EXTRACTED INFORMATION Block Start
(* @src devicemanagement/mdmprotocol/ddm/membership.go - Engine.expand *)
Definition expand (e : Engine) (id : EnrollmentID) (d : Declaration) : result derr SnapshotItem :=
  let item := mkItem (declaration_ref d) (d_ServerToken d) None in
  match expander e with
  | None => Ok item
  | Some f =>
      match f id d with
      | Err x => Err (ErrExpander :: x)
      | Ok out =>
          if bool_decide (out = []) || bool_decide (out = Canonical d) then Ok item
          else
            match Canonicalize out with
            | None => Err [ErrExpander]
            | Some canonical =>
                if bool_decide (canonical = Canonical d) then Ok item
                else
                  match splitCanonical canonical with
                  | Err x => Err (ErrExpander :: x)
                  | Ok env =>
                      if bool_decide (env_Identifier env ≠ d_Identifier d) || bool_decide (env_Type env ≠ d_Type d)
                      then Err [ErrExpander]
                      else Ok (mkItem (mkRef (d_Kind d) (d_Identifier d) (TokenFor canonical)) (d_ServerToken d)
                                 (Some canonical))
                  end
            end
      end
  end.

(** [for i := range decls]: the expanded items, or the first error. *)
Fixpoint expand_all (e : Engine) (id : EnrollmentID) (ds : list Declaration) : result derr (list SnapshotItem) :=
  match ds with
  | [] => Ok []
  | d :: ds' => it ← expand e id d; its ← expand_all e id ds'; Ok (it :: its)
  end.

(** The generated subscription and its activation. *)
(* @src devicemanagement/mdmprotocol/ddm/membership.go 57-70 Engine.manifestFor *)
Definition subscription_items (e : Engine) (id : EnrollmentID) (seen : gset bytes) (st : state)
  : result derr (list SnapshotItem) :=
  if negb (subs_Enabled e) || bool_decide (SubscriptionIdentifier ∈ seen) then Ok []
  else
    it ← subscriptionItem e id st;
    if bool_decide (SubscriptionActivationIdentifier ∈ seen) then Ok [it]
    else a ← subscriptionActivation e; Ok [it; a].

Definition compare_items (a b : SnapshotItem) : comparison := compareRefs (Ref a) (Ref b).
EXTRACTED INFORMATION Block End
_PROBLEM STATEMENT_.
Taking the line containing "it ← subscriptionItem e id st;" as the first, please return it and every line after it through the end of the entries, exactly and only those.

_EXPECTED ANSWER_.
    it ← subscriptionItem e id st;
    if bool_decide (SubscriptionActivationIdentifier ∈ seen) then Ok [it]
    else a ← subscriptionActivation e; Ok [it; a].

Definition compare_items (a b : SnapshotItem) : comparison := compareRefs (Ref a) (Ref b).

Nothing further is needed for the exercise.